富士重工業(http://www.fhi.co.jp/)は、24日~26日開催の「ロボティクス・メカトロニクス講演会2009」(ROBOMEC2009、日本機械学会主催)にて、「次世代ロボット知能化技術開発プロジェクト・移動知能(サービス産業分野)の開発」で取り組んでいる知能モジュールの開発状況を報告。同社が開発したソフトウエアモジュールのRTミドルウエアによるコンポーネント化(RTM化)に取り組んでおり、2008年度には「超音波センサによる壁沿走行」など計8つをRTM化したことを明らかにした。2010年度までに計18のソフトウエアモジュールをRTM化する(写真は、清掃ロボットの「知能モジュール群の構成)。
富士重工は、同プロジェクトへの参加を機に、自社開発のソフトウエアモジュールの見直しに着手。体系化がなされているかどうか、独立性を確保しているかどうかなどを、約1年間にわたり実施してきた。2008年度からは、産業技術総合研究 知能システム研究部門と芝浦工業大学 水川真教授の指導のもと、自社のソフトウエアモジュールのRTM化に取り組んでいた。
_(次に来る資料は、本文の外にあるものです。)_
Lemma repeats_read_one burn tenant id user first_read :
  repeats sim (fun fault => read_one burn fault tenant id user first_read)
    (read_effect burn tenant id user first_read).
Proof.
  pose proof (read_effect_idemp burn tenant id user first_read) as Hi.
  split; [|..|apply side_proper, side_read|].
  - intros fault n t. pose proof (read_one_run burn fault tenant id user first_read n t) as Hr.
    destruct (read_one burn fault tenant id user first_read (n, t)) as [[] []]; [by rewrite Hr|].
    destruct Hr as [->|[->| ->]]; [done| |by rewrite Hi].
    unfold read_effect. by rewrite record_effect_idemp.
  - intros n t. unfold read_one, op, record_message_read, mbind, stE_bind, map_err, write.
    rewrite exec_calm. simpl. destruct burn; [|by eexists _, _].
    unfold schedule_message_burn_after_read, mbind, stE_bind. rewrite exec_calm. simpl.
    destruct (list_find _ _) as [[]|]; [|by eexists _, _].
    by eexists _, _.
  - intros t. unfold sim. by rewrite Hi.
Qed.

(** The time of a first read that does not depend on the clock of the run. *)
Definition first_read (e : Event) (p : ReadPayload) : option Z :=
  match seconds <$> read_at p with Some s => Some s | None => seconds <$> created_at e end.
2008年度にRMT化したのは、「画像によるライントレース」「同情報管理」「1台のロボットが1台のエレベータに自動乗降」「超音波センサ認識」「同情報管理」「超音波センサによる壁沿走行」「車輪オドメトリ」「レーザによる三角測量」の計8つ。2009年度には「磁気タグ認識」など計7つを、2010年度には残り3つを、計18をRTM化することを予定している(詳細は以下を参照)。
富士重工によると、これらを組み合わせることにより磁気走行やジャイロ走行が行えるうえ、磁気走行によるジャイロの補正により内角センサのみで高精度の直進性を方向転換が可能になる。さらに、複数ロボットが1台のエレベータを共用しつつ自動乗降できるようになるという。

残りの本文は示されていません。